Police would not confirm the locations because it could compromise their investigations but said they had some prosecutions under way.
Jacob, 21, who did not want his last name used, went to a Tauranga house and paid $20 for about 2.5 grams of synthetic cannabis.
Buying the product from a house was cheaper than buying it from the shops but admitted he had no idea what was actually in the small plastic bag he bought.
The Psychoactive Substances Amendment Act came into effect in May 2014. Now, to legally sell synthetic cannabis, a product has to pass a testing regime and be sold with a licence. No companies have so far received a licence.
The Drug Foundation and other social service agencies had warned that removing all of the products would push them to the black market.
Tommy Wilson from Te Tuinga Whanau Support Services in Greerton said they were seeing the same clients with the same synthetic cannabis problem.
The only difference since the law changed was that the shop front had moved, he said.
Having the product available privately had brought a new set of problems for his agency to deal with.
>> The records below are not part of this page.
(** [text.split(/\r\n|\r|\n/)]. *)
Fixpoint splitSqlLines (text : jstr) : list jstr :=
  match text with
  | [] => [[]]
  | c :: text' =>
      if (c =? 10)%N then [] :: splitSqlLines text'
      else if (c =? 13)%N then
        match text' with
        | d :: text'' => if (d =? 10)%N then [] :: splitSqlLines text'' else [] :: splitSqlLines text'
        | [] => [[]; []]
        end
      else match splitSqlLines text' with l :: ls => (c :: l) :: ls | [] => [[c]] end
  end.

(** [line.slice(Math.max(0, from), Math.max(0, to))]. *)
Definition sliceFrom (line : jstr) (from to : Z) : jstr := drop (Z.to_nat from) (take (Z.to_nat to) line).

Definition statementLine (statement : SqlStatement) (lines : list jstr) (r : TextRange) (line : Z) : jstr :=
  let lineIndex := line - sqlStartRowNum statement in
  let text := if 0 <=? lineIndex then default [] (lines !! Z.to_nat lineIndex) else [] in
  let baseColumn := if line =? sqlStartRowNum statement then sqlStartColNum statement else 1 in
  let start := if line =? startLineNumber r then startColumn r else baseColumn in
  let stop := if line =? endLineNumber r then endColumn r else baseColumn + Z.of_nat (length text) in
  sliceFrom text (start - baseColumn) (stop - baseColumn).

Definition getStatementTextInRange (statement : SqlStatement) (r : TextRange) : jstr :=
  let lines := splitSqlLines (sql statement) in
  join [10%N] (map (statementLine statement lines r) (seqZ (startLineNumber r) (endLineNumber r - startLineNumber r + 1))).

(** [text.replace(/,$/, '')]. *)
Definition dropTrailingComma (text : jstr) : jstr :=
  if endsWithChar (ch ",") text then take (length text - 1) text else text.

Definition getColumnName (statement : SqlStatement) (r : TextRange) (getTextInRange : GetTextInRange) : jstr :=
  let raw := match getTextInRange with
             | Some f => default (getStatementTextInRange statement r) (f r)
             | None => getStatementTextInRange statement r
             end in
  trim (dropTrailingComma (trim raw)).

(** [fieldType ? `${fieldName}:${fieldType}` : fieldName]. *)
Definition fieldLabel (name : jstr) (type : option jstr) : jstr :=
  match type with Some t => name ++ ch ":" :: t | None => name end.

Definition getInsertValueHintItem (statement : SqlStatement) (currentMapping : SimpleInsertValueMapping)
    (getTextInRange : GetTextInRange) (m : SimpleInsertValueMapping) : option InsertValueHintItem :=
  let columnRange := getColumnRange m in
  if negb (hasValidRange columnRange) || isStatus UNMAPPED_VALUE m then None
  else
    match getColumnName statement columnRange getTextInRange with
    | [] => None
    | name =>
        let type := getColumnType statement name in
        Some (mkItem (rowIndex m) (columnIndex m) name type (fieldLabel name type) columnRange
               (columnIndex m =? columnIndex currentMapping))
    end.

(** ** The row at the cursor *)

Definition valueHas (cursorPosition : TextPosition) (m : SimpleInsertValueMapping) : bool :=
  hasValidRange (getValueRange m) && isPositionInRange cursorPosition (getValueRange m).

Definition getCurrentInsertValueMapping (mappings : list SimpleInsertValueMapping) (cursorPosition : TextPosition)
    : option SimpleInsertValueMapping :=
  match js_find (valueHas cursorPosition) mappings with
  | Some selectedValue => Some selectedValue
  | None =>
      match js_find (isStatus UNMAPPED_COLUMN) mappings with
      | Some firstMissingValue => Some firstMissingValue
      | None =>
          let valueMappings := List.filter (λ m, hasValidRange (getValueRange m)) mappings in
          match last valueMappings with
          | None => js_find (λ m, negb (isStatus UNMAPPED_VALUE m)) mappings
          | Some lastValue =>
              Some (default lastValue
                (js_find (λ m, comparePosition cursorPosition (rangeEnd (getValueRange m)) <=? 0) valueMappings))
          end
      end
  end.

Definition isFollowedByValueDelimiter (text : jstr) : bool :=
  match trimStart text with c :: _ => (c =? ch ",")%N || (c =? ch ")")%N | [] => false end.

Definition isEditingInsertValueSlot (m : SimpleInsertValueMapping) (cursorPosition : TextPosition) (valueRange : TextRange)
    (valueText textAfterCursor : jstr) : bool :=
  if isStatus UNMAPPED_COLUMN m then true
  else if negb (hasValidRange valueRange) then false
  else if negb (isPositionInRange cursorPosition valueRange) then false
  else if isCollapsedRange valueRange then true
  else if bool_decide (trim valueText = []) then true
  else if comparePosition cursorPosition (rangeEnd valueRange) <? 0 then true
  else negb (isFollowedByValueDelimiter textAfterCursor).

(** The comparator of the sort of a row gives no positive number. *)
Definition columnsInOrder (a b : SimpleInsertValueMapping) : bool := columnIndex a <=? columnIndex b.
It was a “quick, easy, accessible high” and the gateway to illegal drug P, he said
“It’s the gateway to the main game.”
Drug Foundation director Ross Bell said the news that at least five houses in Tauranga were selling the banned products came as no surprise.
It's wonderful to be a world leader and have this great law sitting on your books but it's kind of embarrassing that the law isn't going to work.
The Psychoactive Substances Amendment Act, which stopped the products being tested on animals, made it almost impossible for the products to be tested to make sure they were safe, he said.
No one wanted to see testing on animals but, until an alternative came, the synthetic cannabis industry would probably stay underground.
Bell said other countries were watching New Zealand to see if the new laws would work - but they hadn't.
“It's wonderful to be a world leader and have this great law sitting on your books but it's kind of embarrassing that the law isn't going to work.”
Bell said the technical problems in the law needed to be fixed, but he did not think there was the political appetite to do it.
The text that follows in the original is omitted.